I forgive you if your eyes are already drooping.

That’s because it’s plain dull to most people, even though the international political implications are huge. Most of us don’t care how those Instagram Stories appear on our phones, we just let the 4G take care of it. Or the 5G. Whatever.

Yet for all the furore our Huawei 5G ban generated, t’s actually the United States’ trade ban on Huawei that affects you and I more directly. 

Huawei also sells smartphones and they’re some of the best on the planet. The company is one of four major smartphone players in this country alongside Apple, Samsung and Oppo. The Huawei P30 Pro, a glistening slab with exceptional cameras and lightning-fast performance is genuinely an incredibly innovative and boundary-pushing piece of hardware that on paper tears the competing iPhone several new ones. 

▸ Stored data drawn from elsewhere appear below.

(** X2: on detachment the component stops reacting: the dialog's open and
    close events reach no handler any more, and, the popstate listener
    being the one added with the controller the component holds (or not
    registered at all), it is removed, so a later navigation changes the
    history entry only. *)
Theorem disconnected_stops_reacting (s : Drawer) (v : View) (delta : Z) :
  popstateListener s = None ∨ popstateListener s = historyAbortController s →
  let s' := disconnectedCallback s in
  popstateListener s' = None ∧
  dispatchDialogOpen v s' = s' ∧ dispatchDialogClose s' = s' ∧
  history s' = history s ∧ refs_dialog s' = refs_dialog s ∧
  refs_dialog (traverse delta s') = refs_dialog s' ∧
  trace (traverse delta s') = trace s'.
Proof.
  intros Hl. unfold disconnectedCallback, abort_history_controller. drawer_simpl.
  assert (H : ∀ s0, popstateListener s0 = None → listening s0 = false →
                dispatchDialogOpen v s0 = s0 ∧ dispatchDialogClose s0 = s0 ∧
                refs_dialog (traverse delta s0) = refs_dialog s0 ∧
                trace (traverse delta s0) = trace s0).
  { intros s0 Hp Hf. unfold dispatchDialogOpen, dispatchDialogClose, traverse.
    rewrite Hf. repeat split.
    - destruct (Z.eqb delta 0); [reflexivity|].
      destruct (_ && _); [|reflexivity].
      unfold dispatchPopState. drawer_simpl. by rewrite Hp.
    - destruct (Z.eqb delta 0); [reflexivity|].
      destruct (_ && _); [|reflexivity].
      unfold dispatchPopState. drawer_simpl. by rewrite Hp. }
  destruct (historyAbortController s) as [c|] eqn:Hc; drawer_simpl.
  - assert (Hp : (if decide (popstateListener s = Some c) then None
                  else popstateListener s) = None).
    { destruct Hl as [Hl | Hl]; rewrite Hl; [reflexivity|].
      by rewrite decide_True. }
    match goal with |- context [dispatchDialogOpen v ?x] => set (s0 := x) end.
    destruct (H s0 Hp eq_refl) as (H1 & H2 & H3 & H4).
    by repeat split.
  - assert (Hp : popstateListener s = None) by (by destruct Hl as [Hl | Hl]).
    match goal with |- context [dispatchDialogOpen v ?x] => set (s0 := x) end.
    destruct (H s0 Hp eq_refl) as (H1 & H2 & H3 & H4).
    by repeat split.
Qed.

(** The drawer was opened on a phone, then the page section is removed. *)
Lemma disconnected_stops_reacting_witness :
  let v := view_of true (num_of_pos 100) (num_of_pos 800) in
  let s := handleHistoryOpen v showing in
  popstateListener s = Some 0%nat ∧
  popstateListener (disconnectedCallback s) = None.
Proof.
  intros v s. split; [vm_compute; reflexivity|].
  refine (proj1 (disconnected_stops_reacting s v 0 _)).
  right. vm_compute. reflexivity.
Defined.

But phone hardware is nothing without the software to back it up.  

Like other Android phones, Huawei’s smartphones run Google’s operating system and give you access to the Google Play Store to download any app, as well as access to all Google apps and services. But if the US trade ban continues, any newly-released Huawei phone (existing ones are safe) will not have Google apps or services because Huawei can no longer trade with Google as a US company. 

Think about it – no Gmail, no Google Maps, no Google Docs. No Google Calendar, no Google Photos. OK, if you’re a die-hard Apple fan I might be speaking in tongues here, but for most people Google is the cornerstone of the digital world. Entire businesses are run on its services. 

Google also owns the Android operating system, though Huawei is likely to get around this by legally running its new phones on an open-source version (open source is a technical workaround). In its native China, this won’t be an issue for Huawei, as Google does not operate there. But for New Zealand and the rest of the western world, no Google means no thank you.

The Play Store on Android is the equivalent to the Apple App Store. The Mate 30 high-end Huawei phone launched this week will probably cost over $2,000 but won’t run Google apps and will instead have Huawei’s own, very limited official app store. No Google – and Uber, no Spotify, no Dropbox, either. It’s a stunted version of Android that just won’t work in our Google thirsty market. 

Huawei is no smartphone lightweight. Analyst firm IDC recently confirmed Huawei as the second phone manufacturer globally in terms of market share, below Samsung and above Apple. Despite the US tensions, shipments only went down 0.6%. But without Google apps, that figure will surely crash and burn.

This affects cheaper phones, too. Vodafone currently sells the Huawei Y6 Pro for $249 outright – with the US trade ban in place, any future Huawei mobile at the same price point will also lack access to Google’s apps. Many people buy cheaper Android phones to access these free services, and will flock instead to affordable Samsung and Oppo devices – a solution, but also a huge blow for those customers at the same time, given the quality of Huawei’s hardware.

Less competition in the market is bad. Less choice could well mean higher prices from Apple and Samsung. A New Zealand smartphone market that can only offer Huawei phones without Google services is a damaged one. 

Huawei’s stratospheric rise in the west has been a great thing – even if you didn’t know it, it is pushing its rivals very hard indeed by turning out stellar smartphones at every price bracket. You will suffer as a consumer if the US refuses to trade with Huawei even if you have never owned a Huawei phone. The ripple effects flow directly to your pocket and your next choice of phone. 

The much-debated use of Huawei 5G equipment dominates the headlines and feels closer to home, but the reality is that we use Google services every day, and none of us should buy a brand-new Huawei smartphone that might not let us continue to do so.